Vayu Naidu's short stories include Cultures of Silence (Virage 1994) and Twisted Tales (Star Publications 1997). Her children's stories Biswas is Born and Biswas has a Hump (Harper Collins 1992) are now an animated film for Channel 4 learning. Her regional folktales for Turlink Publishers, Chennai, include Eyes on the Peacock's Tail, The Magic Vessels, Curly Dog's Tail and Hiss! Don't Bite. Her text, Storytelling and the Healing Art of Narrative: The Empty Vessel (Jessica Kingsley 1999), centres on the significance of storytelling in multicultural education, therapy, performance arts, battered women's shelters and prisons, where she has worked sharing her skills. Vayu Naidu's new play, There Comes a Karma, was selected for Radio 4's Chasing the Rainbow series. She writes for the Leicester Haymarket Theatre, where she is Artistic Associate.
Judith Weir, CBE
Judith Weir studied composition whilst at school in London, with John Tavener, and later at Cambridge University, with Robin Holloway. She has taught composition in Scotland, Sweden and the USA. For the last four years she has held the post of Fairbairn Composer in Association with the City of Birmingham Symphony Orchestra and since 1995 has been Artistic Director of the Spitalfields Festival.

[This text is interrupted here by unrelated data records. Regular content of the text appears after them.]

(** * Verification model of the job queue, dedup store and ranking of
      [src/index.js] (auto-jobhunter).

    The persistent documents [jobs.json] and [jobQueue.json] are modelled as
    an explicit store threaded through every async function; the outside
    collaborators (the SMTP transport, the resume upload and the Gemini
    answer) are oracles passed in as arguments. *)

From Stdlib Require Import String Ascii List Arith Bool Lia ZArith Sorted Permutation.
Import ListNotations.
Open Scope string_scope.

(* ------------------------------------------------------------------ *)
(** ** JavaScript string helpers *)

Module JS.

(** [String.prototype.toLowerCase], on the ASCII range. *)
Definition lower_char (c : ascii) : ascii :=
  let n := nat_of_ascii c in
  if ((65 <=? n) && (n <=? 90))%nat then ascii_of_nat (n + 32)%nat else c.

(** [s.toLowerCase()] on ASCII text: the letters [A]-[Z] become [a]-[z]
    and every other character is kept. JavaScript also lower-cases
    non-ASCII letters; this model leaves them unchanged. *)
Fixpoint toLowerCase (s : string) : string :=
  match s with
  | EmptyString => EmptyString
  | String c s' => String (lower_char c) (toLowerCase s')
  end.

Fixpoint startsWith (s pre : string) : bool :=
  match pre, s with
  | EmptyString, _ => true
  | String _ _, EmptyString => false
  | String c pre', String d s' => Ascii.eqb c d && startsWith s' pre'
  end.

(** [s.includes(sub)]: [sub] occurs at some position of [s]. *)
Fixpoint includes (s sub : string) : bool :=
  startsWith s sub ||
  match s with
  | EmptyString => false
  | String _ s' => includes s' sub
  end.

(** An optional string field of a JS object: [None] is [undefined]. *)
Definition truthy (o : option string) : bool :=
  match o with
  | Some s => negb (String.eqb s EmptyString)
  | None => false
  end.

(** [o || d] *)
Definition or_default (o : option string) (d : string) : string :=
  match o with
  | Some s => if String.eqb s EmptyString then d else s
  | None => d
  end.

(** [`${o}`]: a missing field renders as the text [undefined]. *)
Definition tmpl (o : option string) : string :=
  match o with
  | Some s => s
  | None => "undefined"
  end.

(** [s.replace(/\\n/g, '\n')]: a backslash followed by [n] becomes a
    newline character. *)
Fixpoint unescape_newlines (s : string) : string :=
  match s with
  | String c1 (String c2 rest as tl) =>
      if Ascii.eqb c1 "092"%char && Ascii.eqb c2 "n"%char
      then String "010"%char (unescape_newlines rest)
      else String c1 (unescape_newlines tl)
  | String c EmptyString => String c EmptyString
  | EmptyString => EmptyString
  end.

(** [array.filter(Boolean)] over an array of optional strings. *)
Fixpoint filter_Boolean (l : list (option string)) : list string :=
  match l with
  | [] => []
  | o :: l' =>
      match o with
      | Some s => if truthy o then s :: filter_Boolean l' else filter_Boolean l'
      | None => filter_Boolean l'
      end
  end.

End JS.

Import JS.

(* ------------------------------------------------------------------ *)
(** ** Data model *)

(** A job listing as returned by discovery (the [jobs] array of the
    Gemini answer), with the [score] field added by ranking. *)
Record Job := mkJob {
  company : string;
  role : option string;
  snippet : option string;
  requirements : option string;
  workType : option string;
  companyType : option string;
  isFamous : bool;
  fundingStage : option string;
  hrEmail : option string;
  decisionMakerEmail : option string;
  emailSubject : option string;
  emailBody : option string;
  score : nat
}.

Definition with_score (j : Job) (s : nat) : Job :=
  {| company := company j; role := role j; snippet := snippet j;
     requirements := requirements j; workType := workType j;
     companyType := companyType j; isFamous := isFamous j;
     fundingStage := fundingStage j; hrEmail := hrEmail j;
     decisionMakerEmail := decisionMakerEmail j;
     emailSubject := emailSubject j; emailBody := emailBody j;
     score := s |}.

(** [profile.skills]; a missing array is the empty list. *)
Record Skills := mkSkills {
  programmingLanguages : list string;
  frameworks : list string;
  databases : list string;
  tools : list string;
  other : list string
}.

Record Profile := mkProfile {
  name : option string;
  skills : option Skills
}.

(** [profile || {}] *)
Definition empty_profile : Profile := mkProfile None None.

(* ------------------------------------------------------------------ *)
(** ** Ranking: [scoreJob] *)

Definition allSkills (profile : Profile) : list string :=
  match skills profile with
  | Some sk => programmingLanguages sk ++ frameworks sk ++ databases sk
               ++ tools sk ++ other sk
  | None => []
  end.

Definition scoreJob (job : Job) (profile : Profile) : nat :=
  let score0 := 0 in
  let workType := toLowerCase (or_default (workType job) EmptyString) in
  let score1 :=
    if String.eqb workType "remote" then score0 + 100
    else if String.eqb workType "hybrid" then score0 + 50
    else if String.eqb workType "onsite" then score0 + 10
    else score0 in
  let companyType := toLowerCase (or_default (companyType job) EmptyString) in
  let score2 :=
    if includes companyType "foreign" || includes companyType "international"
    then score1 + 40 else score1 in
  let score3 := if includes companyType "startup" then score2 + 30 else score2 in
  let score4 := if isFamous job then score3 + 25 else score3 in
  let jobDescription :=
    toLowerCase (tmpl (role job) ++ " " ++ tmpl (snippet job) ++ " "
                 ++ or_default (requirements job) EmptyString) in
  let matchedSkills :=
    fold_left (fun n skill =>
                 if includes jobDescription (toLowerCase skill) then S n else n)
              (allSkills profile) 0 in
  let score5 := score4 + matchedSkills * 15 in
  let funding := toLowerCase (or_default (fundingStage job) EmptyString) in
  if includes funding "series b" || includes funding "series c" then score5 + 20
  else if includes funding "series a" then score5 + 15
  else score5.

She holds a Critics' Circle Award (1994), the Lincoln Center's Stooger Prize (1997) and was the inaugural holder of the Hambro Visiting Professorship in Open Studies at Oxford University (autumn 1999).
From the early 1980s, Judith Weir spent ten years working predominantly in opera and music theatre. Her three full-length operas, A night at the Chinese opera, The vanishing Bridegroom, and Blond Eckbert, have all been televised and performed in Britain and the USA. More recently she has concentrated on chamber music and on pieces of all combinations for musicians of the CBSO. Music which actively involves a wide musical community has been a priority for her, and she has spent a considerable amount of time working with amateur and student musicians.
Recent premieres include September 1999 at Westminster Cathedral, where All the ends of the earth was written for the opening concert of the BBC Sounding the Millennium season; March 2000, We are Shadows, for the CBSO and Sir Simon Rattle as part of the final Towards the Millennium series of concerts; and a song cycle for Jessye Norman and chamber ensemble with texts by Toni Morrison, Clarissa Estes and Maya Angelou, also in March 2000 in Carnegie Hall, New York.